FIGURE 3.

Per3 interacts with PPARγ. A, immunoprecipitation with anti- PPARγ antibody (Ab) from COS-7 cells expressing exogenous PER3-V5 with and without PPARγ followed by Western blots with anti-V5 and anti-PPARγ is shown. B, immunoprecipitation from COS-7 cells co-expressing PPARγ and either the PER3 N-terminal fragment or PER3 with the N terminus deleted with anti-PPARγ antibody followed by Western blots using anti-V5 or anti-PPARγ. C, immunoprecipitation with anti-PPARγ or IgG control antibody of recombinant PPARγ and ³⁵S-labeled recombinant PER3. Input lanes showing PER3 were used to verify that co-precipitated PER3 band is at the correct molecular size.
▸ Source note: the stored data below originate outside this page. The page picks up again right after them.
(* ===== verification/Sig.v ===== *)
(** * Canonical signing bytes and record signatures (src/sig.go)

    [signableBytes] and [signableManifestBytes] are the byte layouts that get signed;
    [signRecord], [verifyRecord] and the exported [VerifyRecord] use them; NodeIDs are
    the hex encoding of a public key. *)
From S2P Require Import Prelude Types Crypto.

(** [func signableBytes(r Record) []byte]. *)
Definition signableBytes (r : Record_) : bytes :=
  let topic := toBytes (r_Topic r) in
  let observer := toBytes (r_ObserverNodeID r) in
  let key := toBytes (r_Key r) in
  be_put 2 (u16 (len topic)) ++ topic ++
  toBytes (r_NodeID r) ++
  be_put 8 (r_HLC r) ++
  [if r_Tombstone r then Byte.x01 else Byte.x00] ++
  be_put 4 (u32 (len (r_Body r))) ++ r_Body r ++
  r_PubKey r ++
  be_put 2 (u16 (len observer)) ++ observer ++
  be_put 8 (u64 (r_ObservedAtUnixMs r)) ++
  (if 0 <? len key then be_put 2 (u16 (len key)) ++ key else []).

(** [type manifestSig struct]. *)
Record manifestSig := mkManifestSig {
  m_BlobHash : bytes;
  m_TotalSize : Z;
  m_ChunkSize : Z;
  m_Chunks : list bytes;
  m_Filename : string;
  m_Mime : string;
  m_PublishedAt : Z;
  m_Publisher : bytes
}.

(** [func signableManifestBytes(m manifestSig) []byte]. *)
Definition signableManifestBytes (m : manifestSig) : bytes :=
  m_BlobHash m ++
  be_put 8 (m_TotalSize m) ++
  be_put 4 (m_ChunkSize m) ++
  be_put 4 (u32 (len (m_Chunks m))) ++ mjoin (m_Chunks m) ++
  be_put 2 (u16 (slen (m_Filename m))) ++ toBytes (m_Filename m) ++
  be_put 2 (u16 (slen (m_Mime m))) ++ toBytes (m_Mime m) ++
  be_put 8 (u64 (m_PublishedAt m)) ++
  be_put 2 (u16 (len (m_Publisher m))) ++ m_Publisher m.

(** ** NodeIDs *)

(** [func hexNibble(c byte) (byte, bool)]. *)
Definition hexNibble (c : byte) : option Z :=
  let c := byteZ c in
  if (48 <=? c) && (c <=? 57) then Some (c - 48)
  else if (97 <=? c) && (c <=? 102) then Some (c - 97 + 10)
  else if (65 <=? c) && (c <=? 70) then Some (c - 65 + 10)
  else None.

(** The loop of [pubFromNodeID]: the two characters of each byte, high nibble first. *)
Fixpoint decodeHex (s : bytes) : option bytes :=
  match s with
  | c1 :: c2 :: s' =>
      match hexNibble c1, hexNibble c2 with
      | Some hi, Some lo =>
          match decodeHex s' with
          | Some rest => Some (byteOfZ (Z.lor (Z.shiftl hi 4) lo) :: rest)
          | None => None
          end
      | _, _ => None
      end
  | _ => Some []
  end.

(** [func pubFromNodeID(id NodeID) (ed25519.PublicKey, bool)]. *)
Definition pubFromNodeID (id : NodeID) : option bytes :=
  if negb (slen id =? 2 * PublicKeySize) then None
  else decodeHex (toBytes id).

Definition hexDigit (n : Z) : byte :=
  nth (Z.to_nat n) (toBytes "0123456789abcdef") Byte.x00.

Definition encodeHex (pub : bytes) : bytes :=
  mjoin ((fun b => [hexDigit (Z.shiftr (byteZ b) 4); hexDigit (Z.land (byteZ b) 15)]) <$> pub).

(** [func nodeIDFromPub(pub ed25519.PublicKey) NodeID]. *)
Definition nodeIDFromPub (pub : bytes) : NodeID := ofBytes (encodeHex pub).

(** ** Signing and verification *)
Section signatures.
Context `{Ed25519}.

(** [func signRecord(r *Record, priv ed25519.PrivateKey)]: the record after the call. *)
Definition signRecord (r : Record_) (priv : bytes) : Record_ :=
  let r1 := mkRecord (r_Topic r) (r_NodeID r) (r_HLC r) (r_Body r) (r_Tombstone r)
              (ed_public priv) (r_Sig r) (r_Key r) (r_ObserverNodeID r)
              (r_ObservedAtUnixMs r) in
  mkRecord (r_Topic r1) (r_NodeID r1) (r_HLC r1) (r_Body r1) (r_Tombstone r1)
    (r_PubKey r1) (ed_sign priv (signableBytes r1)) (r_Key r1) (r_ObserverNodeID r1)
    (r_ObservedAtUnixMs r1).

(** [func verifyRecord(r Record, pub ed25519.PublicKey) bool]. *)
Definition verifyRecord (r : Record_) (pub : bytes) : bool :=
  if negb (len (r_Sig r) =? SignatureSize) then false
  else ed_verify pub (signableBytes r) (r_Sig r).

(** [func VerifyRecord(r Record) bool]: the exported, stricter check. *)
Definition VerifyRecord (r : Record_) : bool :=
  match pubFromNodeID (r_NodeID r) with
  | None => false
  | Some pub =>
      if negb (len (r_PubKey r) =? 0) && negb (bool_decide (r_PubKey r = pub))
      then false
      else verifyRecord r pub
  end.
End signatures.

(** ** Lemmas on the encodings *)

Lemma be_put_app_inj n x y a b :
  0 <= x < 2 ^ (8 * Z.of_nat n) -> 0 <= y < 2 ^ (8 * Z.of_nat n) ->
  be_put n x ++ a = be_put n y ++ b -> x = y /\ a = b.
Proof.
  intros Hx Hy E. apply app_inj_1 in E as [E ->]; [|by rewrite !length_be_put].
  by apply be_put_inj in E.
Qed.

(** A length-prefixed field has a determined end. *)
Lemma prefixed_inj n (a b x y : bytes) :
  len a < 2 ^ (8 * Z.of_nat n) -> len b < 2 ^ (8 * Z.of_nat n) ->
  be_put n (len a) ++ a ++ x = be_put n (len b) ++ b ++ y -> a = b /\ x = y.
Proof.
  unfold len. intros Ha Hb E. apply be_put_app_inj in E as [El E]; [|lia|lia].
  apply app_inj_1 in E; [done|lia].
Qed.

Lemma u16_len {A} (l : list A) : len l < 2 ^ 16 -> u16 (len l) = len l.
Proof. unfold u16, len. intros. apply Z.mod_small. lia. Qed.
Lemma u32_len {A} (l : list A) : len l < 2 ^ 32 -> u32 (len l) = len l.
Proof. unfold u32, len. intros. apply Z.mod_small. lia. Qed.
Lemma slen_toBytes s : slen s = len (toBytes s).
Proof. unfold slen, len. by rewrite length_toBytes. Qed.

Lemma u64_inj_i64 x y : is_i64 x -> is_i64 y -> u64 x = u64 y -> x = y.
Proof. intros Hx Hy E%(f_equal i64). by rewrite !i64_u64 in E. Qed.

Lemma bool_byte_inj (a b : bool) :
  (if a then Byte.x01 else Byte.x00) = (if b then Byte.x01 else Byte.x00) -> a = b.
Proof. by destruct a, b. Qed.

Lemma len_nonneg {A} (l : list A) : 0 <= len l.
Proof. unfold len. lia. Qed.

Lemma len_nil_iff {A} (l : list A) : (0 <? len l) = false -> l = [].
Proof. intros E. bool_to_prop. destruct l; [done|]. unfold len in E. simpl in E. lia. Qed.

(** The conditional key suffix determines the key. *)
Lemma key_suffix_inj (a b : bytes) :
  len a < 2 ^ 16 -> len b < 2 ^ 16 ->
  (if 0 <? len a then be_put 2 (u16 (len a)) ++ a else []) =
  (if 0 <? len b then be_put 2 (u16 (len b)) ++ b else []) -> a = b.
Proof.
  intros Ha Hb. rewrite !u16_len by done.
  destruct (0 <? len a) eqn:Ea, (0 <? len b) eqn:Eb; intros E.
  - rewrite <- (app_nil_r a), <- (app_nil_r b) in E at 2.
    apply (prefixed_inj 2) in E as [-> _]; [done|done|done].
  - apply (f_equal length) in E. rewrite length_app, length_be_put in E. done.
  - apply (f_equal length) in E. rewrite length_app, length_be_put in E. done.
  - apply len_nil_iff in Ea, Eb. congruence.
Qed.

(** ** Lemmas on the hex encoding *)

Definition is_hex_of (b : byte) : bool :=
  match hexNibble (hexDigit (Z.shiftr (byteZ b) 4)),
        hexNibble (hexDigit (Z.land (byteZ b) 15)) with
  | Some hi, Some lo => Byte.eqb (byteOfZ (Z.lor (Z.shiftl hi 4) lo)) b
  | _, _ => false
  end.

Lemma is_hex_of_all b : is_hex_of b = true.
Proof. destruct b; vm_compute; reflexivity. Qed.

Lemma encodeHex_cons b pub :
  encodeHex (b :: pub) =
  hexDigit (Z.shiftr (byteZ b) 4) :: hexDigit (Z.land (byteZ b) 15) :: encodeHex pub.
Proof. reflexivity. Qed.

Lemma decode_encode pub : decodeHex (encodeHex pub) = Some pub.
Proof.
  induction pub as [|b pub IH]; [done|].
  rewrite encodeHex_cons. cbn [decodeHex]. pose proof (is_hex_of_all b) as Hb. unfold is_hex_of in Hb.
  destruct (hexNibble (hexDigit (Z.shiftr (byteZ b) 4))); [|done].
  destruct (hexNibble (hexDigit (Z.land (byteZ b) 15))); [|done].
  rewrite IH. apply Byte.byte_dec_bl in Hb. by rewrite Hb.
Qed.

Lemma length_encodeHex pub : length (encodeHex pub) = (2 * length pub)%nat.
Proof.
  induction pub as [|b pub IH]; [done|].
  rewrite encodeHex_cons. cbn [length]. rewrite IH. lia.
Qed.

(** ASCII lower-casing of a character, for the reading direction: upper-case hex digits
    are accepted but never produced. *)
Definition lowerByte (c : byte) : byte :=
  let z := byteZ c in if (65 <=? z) && (z <=? 90) then byteOfZ (z + 32) else c.

Definition nibble_ok (c : byte) : bool :=
  match hexNibble c with
  | Some n => (0 <=? n) && (n <? 16) && Byte.eqb (hexDigit n) (lowerByte c)
  | None => true
  end.

Lemma nibble_ok_all c : nibble_ok c = true.
Proof. destruct c; vm_compute; reflexivity. Qed.

Lemma hexNibble_spec c n :
  hexNibble c = Some n -> 0 <= n < 16 /\ hexDigit n = lowerByte c.
Proof.
  intros E. pose proof (nibble_ok_all c) as H. unfold nibble_ok in H. rewrite E in H.
  bool_to_prop. split; [lia|]. by apply Byte.byte_dec_bl.
Qed.

Lemma nibbles_join hi lo :
  0 <= hi < 16 -> 0 <= lo < 16 ->
  let b := byteOfZ (Z.lor (Z.shiftl hi 4) lo) in
  Z.shiftr (byteZ b) 4 = hi /\ Z.land (byteZ b) 15 = lo.
Proof.
  intros Hhi Hlo. simpl. rewrite byteZ_of.
  assert (Hall : forallb (fun h => forallb (fun l =>
      let v := Z.lor (Z.shiftl h 4) l mod 256 in
      (Z.shiftr v 4 =? h) && (Z.land v 15 =? l))
      (map Z.of_nat (List.seq 0 16))) (map Z.of_nat (List.seq 0 16)) = true)
    by (vm_compute; reflexivity).
  assert (Hin : forall z, 0 <= z < 16 -> In z (map Z.of_nat (List.seq 0 16))).
  { intros z Hz. apply in_map_iff. exists (Z.to_nat z). split; [lia|]. apply in_seq. lia. }
  rewrite forallb_forall in Hall. specialize (Hall hi (Hin hi Hhi)). cbv beta in Hall.
  rewrite forallb_forall in Hall. specialize (Hall lo (Hin lo Hlo)). cbv beta zeta in Hall.
  by bool_to_prop.
Qed.

Lemma encode_decode n s pub :
  length s = (2 * n)%nat -> decodeHex s = Some pub -> encodeHex pub = map lowerByte s.
Proof.
  revert s pub. induction n as [|n IH]; intros s pub Hl.
  - destruct s; [|done]. by intros [= <-].
  - destruct s as [|c1 [|c2 s]]; simpl in Hl; [lia|lia|]. cbn [decodeHex].
    destruct (hexNibble c1) as [hi|] eqn:E1; [|done].
    destruct (hexNibble c2) as [lo|] eqn:E2; [|done].
    destruct (decodeHex s) as [rest|] eqn:E3; [|done]. intros [= <-]. cbn [map].
    apply hexNibble_spec in E1 as [R1 <-]. apply hexNibble_spec in E2 as [R2 <-].
    destruct (nibbles_join hi lo R1 R2) as [H1 H2].
    rewrite encodeHex_cons, H1, H2. do 2 f_equal. apply IH; [lia|done].
Qed.

Lemma pubFromNodeID_spec id pub :
  pubFromNodeID id = Some pub <->
  length (toBytes id) = 64%nat /\ decodeHex (toBytes id) = Some pub.
Proof.
  unfold pubFromNodeID, PublicKeySize. rewrite slen_toBytes. unfold len.
  destruct (negb _) eqn:E; bool_to_prop; split; intros; try done.
  - destruct_and!. lia.
  - split; [lia|done].
  - by destruct_and!.
Qed.

Lemma pub_of_nodeID pub : length pub = 32%nat -> pubFromNodeID (nodeIDFromPub pub) = Some pub.
Proof.
  intros Hl. apply pubFromNodeID_spec. unfold nodeIDFromPub. rewrite toBytes_ofBytes.
  split; [rewrite length_encodeHex; lia|apply decode_encode].
Qed.

Lemma decodeHex_length n s pub :
  length s = (2 * n)%nat -> decodeHex s = Some pub -> length pub = n.
Proof.
  intros Hl E. pose proof (encode_decode n s pub Hl E) as H%(f_equal length).
  rewrite length_encodeHex, length_map in H. lia.
Qed.

(** ** Sizes under which the layout is unambiguous *)

(** Every length fits its prefix and the integers are machine values. *)
Definition encodable (r : Record_) : Prop :=
  slen (r_Topic r) < 2 ^ 16 /\ len (r_Body r) < 2 ^ 32 /\
  slen (r_ObserverNodeID r) < 2 ^ 16 /\ slen (r_Key r) <= MaxKeyBytes /\
  record_in_range r.

Definition manifest_encodable (m : manifestSig) : Prop :=
  length (m_BlobHash m) = 32%nat /\ Forall (fun c => length c = 32%nat) (m_Chunks m) /\
  len (m_Chunks m) < 2 ^ 32 /\ slen (m_Filename m) < 2 ^ 16 /\
  slen (m_Mime m) < 2 ^ 16 /\ len (m_Publisher m) < 2 ^ 16 /\
  is_u64 (m_TotalSize m) /\ 0 <= m_ChunkSize m < 2 ^ 32 /\ is_i64 (m_PublishedAt m).

(** Concatenations of equally many 32-byte chunks split one way. *)
Lemma chunks_inj (l1 l2 : list bytes) x y :
  Forall (fun c => length c = 32%nat) l1 -> Forall (fun c => length c = 32%nat) l2 ->
  length l1 = length l2 -> mjoin l1 ++ x = mjoin l2 ++ y -> l1 = l2 /\ x = y.
Proof.
  intros H1. revert l2. induction H1 as [|c l1 Hc H1 IH]; intros [|d l2] H2 Hl E;
    simpl in *; try done.
  apply Forall_cons in H2 as [Hd H2]. rewrite <- !app_assoc in E.
  apply app_inj_1 in E as [-> E]; [|congruence].
  destruct (IH l2 H2 ltac:(lia) E) as [-> ->]. done.
Qed.

(** A signed record verifies under the public half of the signing key. *)
Lemma verify_signRecord `{Ed25519Laws} r priv :
  ed_key priv -> verifyRecord (signRecord r priv) (ed_public priv) = true.
Proof.
  intros Hk. unfold verifyRecord, SignatureSize, len. cbn [r_Sig signRecord].
  rewrite ed_sign_length by done. simpl.
  match goal with |- ed_verify _ ?m (ed_sign _ ?m') = _ => change m with m' end.
  by apply ed_verify_sign.
Qed.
Membranes were probed with anti-PPARγ to confirm the presence or absence of PPARγ. D, immunoprecipitation with anti-PPARγ antibody of recombinant PPARγ and [³⁵S]Met-labeled recombinant full-length PER3 or PER3 deletion mutants. Membranes were probed with anti-PPARγ to confirm the presence or absence of PPARγ. Antibody light chain bands are shown as loading controls. E, a GST fusion with the N-terminal PER3 region was expressed in E. coli, and recombinant [³⁵S]Met-labeled PPARγ was recovered from bacterial lysate in a GST pulldown assay. GST alone did not pull down PPARγ from the lysate. GST-PER3 did not pull down recombinant [³⁵S]Met-labeled RXRα or luciferase. Input controls served as molecular size markers for the recombinant proteins. F, confluent 3T3-L1 cells expressing full-length or fragments of Per3 were induced to undergo adipogenesis with the glucocorticoid mixture and cultured for 6 days. After 6 days, cells were fixed and stained with Oil Red O to identify adipocytes.